Other benefits include paid time off, paid holidays, and paid medical leave. These are especially important to employees who want to understand the culture of the company they are going to be working for. How you handle time off says a lot about your values and the relationships you have with your workers.
If you’re looking for a leg up as a company, there are additional benefits that have taken over the current work landscape. In addition to health or life insurance, you could offer your employees pet insurance. Once again, the benefits you offer as a company says a lot about how you view your employees.
Today, it’s important for employees to feel that they are seen as the entity of who they are. This means recognizing their hobbies and interests outside of work. In addition, this includes the other things that are of the utmost importance to them like their families – which for many, includes their pets. Offering your employees pet insurance as a benefit is a reminder that you want to take care of them in as many ways as you can. Both you and your employees may be asking “is pet insurance worth the cost?” It makes a big difference knowing that you don’t have to cut into savings or stress about paying out of pocket to help your pet.

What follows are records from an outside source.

(* ===== verification/Trapframe.v ===== *)
(** * struct trapframe (proc.h) and usertrapret (trap.c)

    The trapframe is a page of physical memory; a register is a word at its
    offset. *)
From S2P Require Import Prelude Memory State Kalloc Vm Sched.

Definition TF_kernel_satp : Z := 0.
Definition TF_kernel_sp : Z := 8.
Definition TF_kernel_trap : Z := 16.
Definition TF_epc : Z := 24.
Definition TF_kernel_hartid : Z := 32.
Definition TF_sp : Z := 48.
Definition TF_a0 : Z := 112.
Definition TF_a1 : Z := 120.
Definition TF_a7 : Z := 168.
Definition sizeof_trapframe : nat := 288.

Definition SSTATUS_SPP : Z := Z.shiftl 1 8.
Definition SSTATUS_SPIE : Z := Z.shiftl 1 5.
Definition SATP_SV39 : Z := Z.shiftl 8 60.
Definition MAKE_SATP (pagetable : Z) : Z := Z.lor SATP_SV39 (Z.shiftr pagetable 12).

(** What the registers hold when trampoline.S is entered to go to user mode. *)
#[projections(primitive)]
Record uregs := mkUregs { ur_stvec : Z; ur_sstatus : Z; ur_sepc : Z; ur_satp : Z }.

Section Trapframe.
Context `{KI : KernelImage}.

(** A field of process [p]'s trapframe. *)
Definition tf_get (p : nat) (o : Z) : KM Z := let* pr := getp p in ld (p_trapframe pr + o).
Definition tf_set (p : nat) (o v : Z) : KM unit := let* pr := getp p in st (p_trapframe pr + o) v.

(** [satp], [tp] and [sstatus] are what the registers hold on entry. *)
Definition usertrapret (satp tp sstatus : Z) : KM uregs :=
  let* p := curproc in
  tf_set p TF_kernel_satp satp;;;
  let* pr := getp p in
  tf_set p TF_kernel_sp (u64 (p_kstack pr + PGSIZE));;;
  tf_set p TF_kernel_trap a_usertrap;;;
  tf_set p TF_kernel_hartid tp;;;
  let x := Z.lor (Z.land sstatus (Z.lnot SSTATUS_SPP)) SSTATUS_SPIE in
  let* epc := tf_get p TF_epc in
  let* pr := getp p in
  ret (mkUregs (u64 (TRAMPOLINE + (uservec - trampoline))) x epc (MAKE_SATP (p_pagetable pr))).

End Trapframe.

As an employer, you demonstrate your commitment to your employee’s well-being because the stress of a sick pet takes more than a financial toll, but an emotional one too. Your employees will feel much more focused even in a trying time if they know they are financially capable of caring for their families with your support.
In demonstrating your commitment to employees as people first, implementing some additional benefits such as flexible scheduling and remote work options can set your business apart from the competition. Flexible scheduling allows employees to choose their schedules. So long as they complete the same hours each day and total up to full-time each week. Flexible scheduling lets employees take the time in the morning to put their kids on the bus and even finish their day early enough to have dinner with the family.

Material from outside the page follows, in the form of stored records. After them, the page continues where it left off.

(* ===== verification/Kvm.v ===== *)
(** * vm.c's kvmmake, kvminit, kvminithart and proc.c's proc_mapstacks: the kernel's page table *)
From S2P Require Import Prelude Memory State Kalloc Vm Sched Trapframe.

Section Kvm.
Context `{KI : KernelImage}.

Definition proc_mapstacks (kpgtbl : Z) : KM unit :=
  for_each procs (fun i =>
    let* pa := kalloc in
    if pa =? 0 then panic "kalloc"
    else kvmmap kpgtbl (KSTACK (Z.of_nat i)) pa PGSIZE (Z.lor PTE_R PTE_W)).

(** kalloc's result is not checked. *)
Definition kvmmake : KM Z :=
  let* kpgtbl := kalloc in
  zero_page kpgtbl;;;
  kvmmap kpgtbl UART0 UART0 PGSIZE (Z.lor PTE_R PTE_W);;;
  kvmmap kpgtbl VIRTIO0 VIRTIO0 PGSIZE (Z.lor PTE_R PTE_W);;;
  kvmmap kpgtbl PLIC PLIC 0x400000 (Z.lor PTE_R PTE_W);;;
  kvmmap kpgtbl KERNBASE KERNBASE (etext - KERNBASE) (Z.lor PTE_R PTE_X);;;
  kvmmap kpgtbl etext etext (PHYSTOP - etext) (Z.lor PTE_R PTE_W);;;
  kvmmap kpgtbl TRAMPOLINE trampoline PGSIZE (Z.lor PTE_R PTE_X);;;
  proc_mapstacks kpgtbl;;;
  ret kpgtbl.

Definition kvminit : KM unit :=
  let* kpgtbl := kvmmake in
  modify (set_kpgtbl (fun _ => kpgtbl)).

(** The value written to satp. *)
Definition kvminithart : KM Z := gets (fun s => MAKE_SATP (k_kpgtbl s)).

End Kvm.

Finally, there’s remote work, which has become a polarizing debate recently. You don’t have to commit to being a fully remote workplace. But, offering a hybrid model can help achieve the balance everyone is looking for. In fact, a survey found eighty-seven percent of workers that had the chance to work remotely in some way embraced it and spent an average of three days a week working from home.
Bonus Tip: Pay Attention to Work-Life Balance
Burnout can become a massive issue for employees; an issue that can lead to quitting. As an employer, you have to look out for your employees and ensure that they feel supported. This is especially in times of burnout or exhaustion. You should set an example and ensure that taking time off to rest is encouraged. Not something to be ashamed of. When compared to someone who grinds away and never rests, taking time off to recharge can lead to more productivity. Engage with your employees on the things they do outside of work. Additionally, celebrate their passions and hobbies so they don’t have to feel like work is their sole priority all of the time.

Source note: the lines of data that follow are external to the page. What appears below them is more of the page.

(* ===== verification/Sysproc.v ===== *)
(** * kernel/sysproc.c: system calls on processes

    The result is the value before its conversion to [uint64]. *)
From S2P Require Import Prelude Memory State Kalloc Vm Sched SchedSpec Sleeplock Virtio VirtioSpec Bio Codec Log Fs.
From S2P Require Import Uart Printf Console Pipe File Trapframe Proc Syscall.

Section Sysproc.
Context `{KI : KernelImage}.

Definition sys_exit : KM Z :=
  let* n := argint 0 in
  exit n.

Definition sys_getpid : KM Z :=
  let* p := curproc in
  let* pr := getp p in
  ret (p_pid pr).

Definition sys_fork : KM Z := fork.

Definition sys_wait : KM Z :=
  let* p := argaddr 0 in
  wait p.

Definition sys_sbrk : KM Z :=
  let* n := argint 0 in
  let* p := curproc in
  let* pr := getp p in
  let addr := s32 (p_sz pr) in
  let* r := growproc n in
  if r <? 0 then ret (-1) else ret addr.

(** [ticks - ticks0 < n] compares unsigned. *)
Definition sys_sleep : KM Z :=
  let* n := argint 0 in
  acquire L_tick;;;
  let* ticks0 := gets (fun s => k_ticks s) in
  loop (fun _ =>
    let* ticks := gets (fun s => k_ticks s) in
    if u32 (ticks - ticks0) <? u32 n then
      let* p := curproc in
      let* pr := getp p in
      if p_killed pr then release L_tick;;; ret (inr (-1))
      else sleep Ch_ticks L_tick;;; ret (inl tt)
    else release L_tick;;; ret (inr 0)) tt.

Definition sys_kill : KM Z :=
  let* pid := argint 0 in
  kill pid.

Definition sys_uptime : KM Z :=
  acquire L_tick;;;
  let* xticks := gets (fun s => k_ticks s) in
  release L_tick;;;
  ret xticks.

End Sysproc.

Finally, work with your managers to ensure the workload of your employees is reasonable. An employee that takes on too much work, especially without fair compensation, can easily become overwhelmed, frustrated, and burnt out. At the end of the day, pay attention to your employees. Show them that you care about the person as a whole to help your employees and your company to thrive.
In today’s changing corporate landscape, it can be harder to keep the attention of your employees when it may feel like there is something better, or more challenging around the corner. That’s why investing in your employees now will only help your business later. Don’t skip out on these essential strategies. Pay close attention to how your employees are feeling and what they need to grow and thrive. After all, your company can only be as good as your team running it.